[Stored data]
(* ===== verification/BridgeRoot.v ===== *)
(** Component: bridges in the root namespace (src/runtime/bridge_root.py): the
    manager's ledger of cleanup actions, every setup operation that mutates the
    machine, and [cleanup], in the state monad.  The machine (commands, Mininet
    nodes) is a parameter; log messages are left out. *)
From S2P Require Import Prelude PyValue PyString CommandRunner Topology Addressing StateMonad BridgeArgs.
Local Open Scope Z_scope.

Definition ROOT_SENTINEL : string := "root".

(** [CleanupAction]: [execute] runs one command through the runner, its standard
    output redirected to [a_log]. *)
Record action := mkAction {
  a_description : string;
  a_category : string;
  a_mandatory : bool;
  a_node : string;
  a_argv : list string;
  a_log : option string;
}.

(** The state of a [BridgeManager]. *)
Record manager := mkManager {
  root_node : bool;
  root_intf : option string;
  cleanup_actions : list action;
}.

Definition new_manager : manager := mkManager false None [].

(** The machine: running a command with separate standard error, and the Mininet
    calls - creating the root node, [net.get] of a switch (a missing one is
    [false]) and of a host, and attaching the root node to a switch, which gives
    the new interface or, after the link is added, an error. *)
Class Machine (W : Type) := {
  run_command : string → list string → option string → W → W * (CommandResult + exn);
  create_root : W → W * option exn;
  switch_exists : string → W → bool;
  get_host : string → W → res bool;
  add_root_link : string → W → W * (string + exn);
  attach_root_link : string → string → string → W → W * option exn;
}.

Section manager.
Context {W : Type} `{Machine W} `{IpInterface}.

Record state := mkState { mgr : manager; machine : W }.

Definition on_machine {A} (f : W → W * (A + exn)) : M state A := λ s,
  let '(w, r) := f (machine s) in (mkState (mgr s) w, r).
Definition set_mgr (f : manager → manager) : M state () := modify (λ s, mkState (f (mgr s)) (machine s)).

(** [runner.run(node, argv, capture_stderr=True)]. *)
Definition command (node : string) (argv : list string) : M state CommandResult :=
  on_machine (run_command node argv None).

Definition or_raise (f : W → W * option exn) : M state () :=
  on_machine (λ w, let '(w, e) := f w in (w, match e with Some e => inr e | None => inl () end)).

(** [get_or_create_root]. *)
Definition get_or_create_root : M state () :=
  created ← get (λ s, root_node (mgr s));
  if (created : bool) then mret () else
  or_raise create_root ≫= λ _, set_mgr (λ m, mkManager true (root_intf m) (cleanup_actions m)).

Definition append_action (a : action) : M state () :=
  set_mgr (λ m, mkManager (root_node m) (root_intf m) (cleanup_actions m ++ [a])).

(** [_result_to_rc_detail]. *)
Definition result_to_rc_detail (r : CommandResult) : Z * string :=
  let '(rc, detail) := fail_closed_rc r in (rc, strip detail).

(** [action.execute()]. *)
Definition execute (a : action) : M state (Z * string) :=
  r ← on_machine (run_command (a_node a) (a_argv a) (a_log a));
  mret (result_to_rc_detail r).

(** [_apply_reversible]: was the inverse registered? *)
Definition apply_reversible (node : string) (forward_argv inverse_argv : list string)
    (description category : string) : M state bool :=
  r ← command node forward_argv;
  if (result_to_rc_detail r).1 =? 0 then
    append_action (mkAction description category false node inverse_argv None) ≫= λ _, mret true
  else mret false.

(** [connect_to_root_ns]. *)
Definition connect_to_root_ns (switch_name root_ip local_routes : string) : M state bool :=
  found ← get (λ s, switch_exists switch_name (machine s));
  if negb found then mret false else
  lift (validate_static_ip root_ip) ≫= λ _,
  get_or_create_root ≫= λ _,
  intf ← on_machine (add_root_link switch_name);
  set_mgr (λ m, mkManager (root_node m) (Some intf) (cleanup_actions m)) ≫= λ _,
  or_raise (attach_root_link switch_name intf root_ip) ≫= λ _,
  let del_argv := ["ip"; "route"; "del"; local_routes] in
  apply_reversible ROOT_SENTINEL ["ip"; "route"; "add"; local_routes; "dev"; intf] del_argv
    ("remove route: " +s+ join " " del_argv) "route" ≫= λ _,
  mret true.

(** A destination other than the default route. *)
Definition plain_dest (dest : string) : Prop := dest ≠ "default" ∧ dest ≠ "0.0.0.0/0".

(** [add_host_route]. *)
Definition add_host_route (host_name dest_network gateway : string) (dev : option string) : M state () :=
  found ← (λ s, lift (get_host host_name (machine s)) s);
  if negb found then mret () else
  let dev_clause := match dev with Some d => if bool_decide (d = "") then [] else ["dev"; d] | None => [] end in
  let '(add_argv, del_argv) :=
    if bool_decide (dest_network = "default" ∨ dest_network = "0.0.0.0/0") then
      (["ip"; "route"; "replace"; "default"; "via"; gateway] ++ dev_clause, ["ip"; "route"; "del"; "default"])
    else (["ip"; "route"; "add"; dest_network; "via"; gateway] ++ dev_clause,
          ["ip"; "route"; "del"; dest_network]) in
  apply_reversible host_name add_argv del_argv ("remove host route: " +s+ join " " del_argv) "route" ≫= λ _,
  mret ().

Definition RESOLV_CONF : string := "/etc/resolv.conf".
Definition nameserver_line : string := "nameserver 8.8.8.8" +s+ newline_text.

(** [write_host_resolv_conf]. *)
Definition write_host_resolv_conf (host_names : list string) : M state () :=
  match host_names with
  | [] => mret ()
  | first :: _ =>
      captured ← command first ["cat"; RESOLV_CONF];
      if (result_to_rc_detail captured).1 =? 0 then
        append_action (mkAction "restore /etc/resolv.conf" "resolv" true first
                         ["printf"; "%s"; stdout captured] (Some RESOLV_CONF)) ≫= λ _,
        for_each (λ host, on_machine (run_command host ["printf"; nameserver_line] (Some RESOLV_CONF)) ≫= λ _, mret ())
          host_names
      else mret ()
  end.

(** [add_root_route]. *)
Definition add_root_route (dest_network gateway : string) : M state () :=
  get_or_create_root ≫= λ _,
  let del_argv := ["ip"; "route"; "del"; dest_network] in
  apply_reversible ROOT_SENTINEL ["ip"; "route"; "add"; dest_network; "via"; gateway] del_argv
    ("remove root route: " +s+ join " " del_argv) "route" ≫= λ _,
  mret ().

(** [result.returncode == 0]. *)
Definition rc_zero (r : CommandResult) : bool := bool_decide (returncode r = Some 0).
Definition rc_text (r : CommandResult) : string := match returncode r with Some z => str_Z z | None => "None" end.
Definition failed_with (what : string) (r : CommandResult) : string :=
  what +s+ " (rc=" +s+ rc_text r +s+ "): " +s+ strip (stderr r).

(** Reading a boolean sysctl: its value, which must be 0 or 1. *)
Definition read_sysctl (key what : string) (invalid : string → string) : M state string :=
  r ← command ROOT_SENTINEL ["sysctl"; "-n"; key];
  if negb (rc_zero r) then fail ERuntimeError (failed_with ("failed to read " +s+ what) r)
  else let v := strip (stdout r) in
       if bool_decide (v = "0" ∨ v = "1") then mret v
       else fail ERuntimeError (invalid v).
--
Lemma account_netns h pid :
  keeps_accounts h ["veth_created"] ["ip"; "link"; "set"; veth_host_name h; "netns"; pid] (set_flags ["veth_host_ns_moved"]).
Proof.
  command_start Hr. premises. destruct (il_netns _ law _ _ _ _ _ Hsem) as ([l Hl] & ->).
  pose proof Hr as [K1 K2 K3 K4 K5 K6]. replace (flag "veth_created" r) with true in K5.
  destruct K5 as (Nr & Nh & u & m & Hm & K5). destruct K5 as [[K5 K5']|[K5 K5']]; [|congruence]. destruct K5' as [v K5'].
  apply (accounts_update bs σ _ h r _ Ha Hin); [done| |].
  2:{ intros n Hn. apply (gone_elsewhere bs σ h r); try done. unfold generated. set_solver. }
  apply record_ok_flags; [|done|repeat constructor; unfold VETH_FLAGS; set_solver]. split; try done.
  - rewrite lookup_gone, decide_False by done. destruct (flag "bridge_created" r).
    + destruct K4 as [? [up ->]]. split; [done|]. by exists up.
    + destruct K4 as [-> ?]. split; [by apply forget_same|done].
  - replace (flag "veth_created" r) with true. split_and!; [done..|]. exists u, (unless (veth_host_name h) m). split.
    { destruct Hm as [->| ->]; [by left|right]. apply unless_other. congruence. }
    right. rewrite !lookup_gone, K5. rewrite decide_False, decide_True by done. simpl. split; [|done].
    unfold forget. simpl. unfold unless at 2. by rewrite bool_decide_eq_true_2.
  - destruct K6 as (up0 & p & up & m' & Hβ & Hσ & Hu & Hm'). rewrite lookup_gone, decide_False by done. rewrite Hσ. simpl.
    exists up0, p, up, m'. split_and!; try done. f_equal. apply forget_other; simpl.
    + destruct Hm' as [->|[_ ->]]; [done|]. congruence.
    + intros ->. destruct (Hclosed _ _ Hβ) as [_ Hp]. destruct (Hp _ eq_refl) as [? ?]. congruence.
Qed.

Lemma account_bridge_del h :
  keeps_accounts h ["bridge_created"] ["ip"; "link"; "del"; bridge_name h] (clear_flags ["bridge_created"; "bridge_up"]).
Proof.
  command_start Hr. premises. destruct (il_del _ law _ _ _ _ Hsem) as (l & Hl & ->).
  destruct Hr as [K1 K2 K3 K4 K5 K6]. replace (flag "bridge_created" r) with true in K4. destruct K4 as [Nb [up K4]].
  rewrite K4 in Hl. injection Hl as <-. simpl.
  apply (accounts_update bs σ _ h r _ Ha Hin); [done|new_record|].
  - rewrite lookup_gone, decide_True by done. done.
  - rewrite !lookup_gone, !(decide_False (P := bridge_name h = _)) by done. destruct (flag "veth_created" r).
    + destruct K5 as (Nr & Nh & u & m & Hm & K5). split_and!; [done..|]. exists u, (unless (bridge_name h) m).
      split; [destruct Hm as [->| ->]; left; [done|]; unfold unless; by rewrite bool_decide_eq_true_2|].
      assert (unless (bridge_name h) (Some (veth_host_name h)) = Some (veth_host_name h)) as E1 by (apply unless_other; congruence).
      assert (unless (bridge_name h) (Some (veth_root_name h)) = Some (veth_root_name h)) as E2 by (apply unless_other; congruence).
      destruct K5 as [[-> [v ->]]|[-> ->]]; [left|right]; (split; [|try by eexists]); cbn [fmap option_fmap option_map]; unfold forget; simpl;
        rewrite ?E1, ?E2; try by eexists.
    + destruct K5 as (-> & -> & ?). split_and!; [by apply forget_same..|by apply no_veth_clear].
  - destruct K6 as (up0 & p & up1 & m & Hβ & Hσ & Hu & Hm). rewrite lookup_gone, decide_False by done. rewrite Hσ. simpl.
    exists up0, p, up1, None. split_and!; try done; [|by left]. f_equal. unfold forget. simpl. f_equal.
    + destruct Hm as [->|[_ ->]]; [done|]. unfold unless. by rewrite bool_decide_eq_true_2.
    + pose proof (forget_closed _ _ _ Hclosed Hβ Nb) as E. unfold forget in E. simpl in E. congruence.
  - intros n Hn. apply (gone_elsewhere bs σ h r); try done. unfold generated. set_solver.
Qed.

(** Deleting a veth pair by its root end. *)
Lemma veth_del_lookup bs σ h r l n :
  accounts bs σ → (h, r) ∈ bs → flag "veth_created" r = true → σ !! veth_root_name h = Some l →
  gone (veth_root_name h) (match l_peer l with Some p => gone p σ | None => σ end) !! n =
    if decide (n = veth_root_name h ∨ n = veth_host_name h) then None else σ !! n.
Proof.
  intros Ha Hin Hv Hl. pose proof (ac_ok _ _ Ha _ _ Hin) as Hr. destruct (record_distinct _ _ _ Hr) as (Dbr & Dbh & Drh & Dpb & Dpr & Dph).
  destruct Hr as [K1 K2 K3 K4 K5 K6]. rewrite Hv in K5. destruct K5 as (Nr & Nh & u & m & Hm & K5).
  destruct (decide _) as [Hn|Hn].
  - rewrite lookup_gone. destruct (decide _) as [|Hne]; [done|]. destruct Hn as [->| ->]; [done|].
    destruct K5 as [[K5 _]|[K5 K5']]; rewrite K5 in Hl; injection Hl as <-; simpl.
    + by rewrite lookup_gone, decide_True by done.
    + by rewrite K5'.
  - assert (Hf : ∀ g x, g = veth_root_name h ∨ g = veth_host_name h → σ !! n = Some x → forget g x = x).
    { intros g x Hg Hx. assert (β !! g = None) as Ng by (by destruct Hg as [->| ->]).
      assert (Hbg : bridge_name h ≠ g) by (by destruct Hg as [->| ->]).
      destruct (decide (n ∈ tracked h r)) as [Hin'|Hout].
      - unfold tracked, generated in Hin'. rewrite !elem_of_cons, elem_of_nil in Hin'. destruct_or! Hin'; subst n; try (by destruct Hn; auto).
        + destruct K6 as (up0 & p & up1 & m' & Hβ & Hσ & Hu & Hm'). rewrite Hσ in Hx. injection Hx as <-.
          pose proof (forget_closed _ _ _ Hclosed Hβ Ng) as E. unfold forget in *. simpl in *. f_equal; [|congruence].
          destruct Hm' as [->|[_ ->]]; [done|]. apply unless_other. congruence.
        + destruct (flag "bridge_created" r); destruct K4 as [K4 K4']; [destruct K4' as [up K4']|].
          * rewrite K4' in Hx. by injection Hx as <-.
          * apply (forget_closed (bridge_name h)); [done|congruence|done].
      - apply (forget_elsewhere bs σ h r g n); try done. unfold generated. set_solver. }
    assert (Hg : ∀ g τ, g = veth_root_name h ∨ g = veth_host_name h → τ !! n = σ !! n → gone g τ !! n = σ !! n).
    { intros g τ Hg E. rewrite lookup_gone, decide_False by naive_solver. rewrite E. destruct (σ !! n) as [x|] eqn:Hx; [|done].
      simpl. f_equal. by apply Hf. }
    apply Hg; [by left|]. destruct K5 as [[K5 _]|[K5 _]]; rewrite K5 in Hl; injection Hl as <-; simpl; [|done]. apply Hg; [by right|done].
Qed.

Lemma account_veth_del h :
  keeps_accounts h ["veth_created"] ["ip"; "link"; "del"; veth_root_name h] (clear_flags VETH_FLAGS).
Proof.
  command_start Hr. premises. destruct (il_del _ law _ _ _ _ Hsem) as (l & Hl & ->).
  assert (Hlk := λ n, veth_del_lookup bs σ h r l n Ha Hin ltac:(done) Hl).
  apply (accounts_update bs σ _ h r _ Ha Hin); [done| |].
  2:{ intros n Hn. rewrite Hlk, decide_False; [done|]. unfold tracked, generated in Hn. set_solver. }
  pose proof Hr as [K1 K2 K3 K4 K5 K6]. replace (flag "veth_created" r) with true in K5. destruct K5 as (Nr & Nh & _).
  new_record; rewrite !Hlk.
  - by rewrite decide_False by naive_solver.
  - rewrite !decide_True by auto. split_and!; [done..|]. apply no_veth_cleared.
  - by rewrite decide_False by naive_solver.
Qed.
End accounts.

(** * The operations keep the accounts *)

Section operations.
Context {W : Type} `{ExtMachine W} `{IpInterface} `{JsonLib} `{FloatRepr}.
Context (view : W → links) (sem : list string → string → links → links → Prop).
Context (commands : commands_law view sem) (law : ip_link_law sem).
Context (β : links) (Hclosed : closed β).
...
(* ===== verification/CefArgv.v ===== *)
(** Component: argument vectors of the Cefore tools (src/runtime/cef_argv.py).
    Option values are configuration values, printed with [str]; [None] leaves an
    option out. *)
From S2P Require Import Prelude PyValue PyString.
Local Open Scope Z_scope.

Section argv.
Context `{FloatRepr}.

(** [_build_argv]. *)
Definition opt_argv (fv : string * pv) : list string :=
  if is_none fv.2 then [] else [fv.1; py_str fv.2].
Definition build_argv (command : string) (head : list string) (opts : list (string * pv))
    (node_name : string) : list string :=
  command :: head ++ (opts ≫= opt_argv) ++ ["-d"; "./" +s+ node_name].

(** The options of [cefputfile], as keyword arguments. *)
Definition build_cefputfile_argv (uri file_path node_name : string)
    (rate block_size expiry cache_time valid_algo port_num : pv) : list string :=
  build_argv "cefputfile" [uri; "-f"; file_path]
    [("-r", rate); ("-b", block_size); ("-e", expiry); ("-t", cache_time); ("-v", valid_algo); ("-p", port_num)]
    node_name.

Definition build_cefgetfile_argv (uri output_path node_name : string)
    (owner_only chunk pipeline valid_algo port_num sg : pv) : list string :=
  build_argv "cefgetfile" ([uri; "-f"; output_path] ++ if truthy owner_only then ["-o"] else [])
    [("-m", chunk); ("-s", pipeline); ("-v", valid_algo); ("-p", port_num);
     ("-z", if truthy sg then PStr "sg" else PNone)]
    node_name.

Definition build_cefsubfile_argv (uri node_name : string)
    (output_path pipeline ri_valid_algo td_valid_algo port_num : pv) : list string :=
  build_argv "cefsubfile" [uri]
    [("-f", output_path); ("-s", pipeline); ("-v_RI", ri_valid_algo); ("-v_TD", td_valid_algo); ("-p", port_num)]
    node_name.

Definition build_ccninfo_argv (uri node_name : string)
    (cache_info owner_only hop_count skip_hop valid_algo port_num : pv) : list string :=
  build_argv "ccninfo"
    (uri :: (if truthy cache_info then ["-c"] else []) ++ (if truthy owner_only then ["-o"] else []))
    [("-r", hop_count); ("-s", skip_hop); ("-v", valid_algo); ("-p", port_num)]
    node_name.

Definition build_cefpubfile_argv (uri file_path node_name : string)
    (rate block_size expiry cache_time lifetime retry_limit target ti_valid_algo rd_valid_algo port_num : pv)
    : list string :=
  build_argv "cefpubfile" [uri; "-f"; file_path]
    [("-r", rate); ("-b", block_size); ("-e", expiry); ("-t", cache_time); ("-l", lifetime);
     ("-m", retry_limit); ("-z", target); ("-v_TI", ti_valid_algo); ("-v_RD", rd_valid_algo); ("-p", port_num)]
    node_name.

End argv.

▸ EXERCISE DESCRIPTION
Once you find the line with "first :: _ =>" above, print it and every line after it up to and including the line with "r ← command ROOT_SENTINEL", exactly as written and nothing else.

▸ FINAL ANSWER
  | first :: _ =>
      captured ← command first ["cat"; RESOLV_CONF];
      if (result_to_rc_detail captured).1 =? 0 then
        append_action (mkAction "restore /etc/resolv.conf" "resolv" true first
                         ["printf"; "%s"; stdout captured] (Some RESOLV_CONF)) ≫= λ _,
        for_each (λ host, on_machine (run_command host ["printf"; nameserver_line] (Some RESOLV_CONF)) ≫= λ _, mret ())
          host_names
      else mret ()
  end.

(** [add_root_route]. *)
Definition add_root_route (dest_network gateway : string) : M state () :=
  get_or_create_root ≫= λ _,
  let del_argv := ["ip"; "route"; "del"; dest_network] in
  apply_reversible ROOT_SENTINEL ["ip"; "route"; "add"; dest_network; "via"; gateway] del_argv
    ("remove root route: " +s+ join " " del_argv) "route" ≫= λ _,
  mret ().

(** [result.returncode == 0]. *)
Definition rc_zero (r : CommandResult) : bool := bool_decide (returncode r = Some 0).
Definition rc_text (r : CommandResult) : string := match returncode r with Some z => str_Z z | None => "None" end.
Definition failed_with (what : string) (r : CommandResult) : string :=
  what +s+ " (rc=" +s+ rc_text r +s+ "): " +s+ strip (stderr r).

(** Reading a boolean sysctl: its value, which must be 0 or 1. *)
Definition read_sysctl (key what : string) (invalid : string → string) : M state string :=
  r ← command ROOT_SENTINEL ["sysctl"; "-n"; key];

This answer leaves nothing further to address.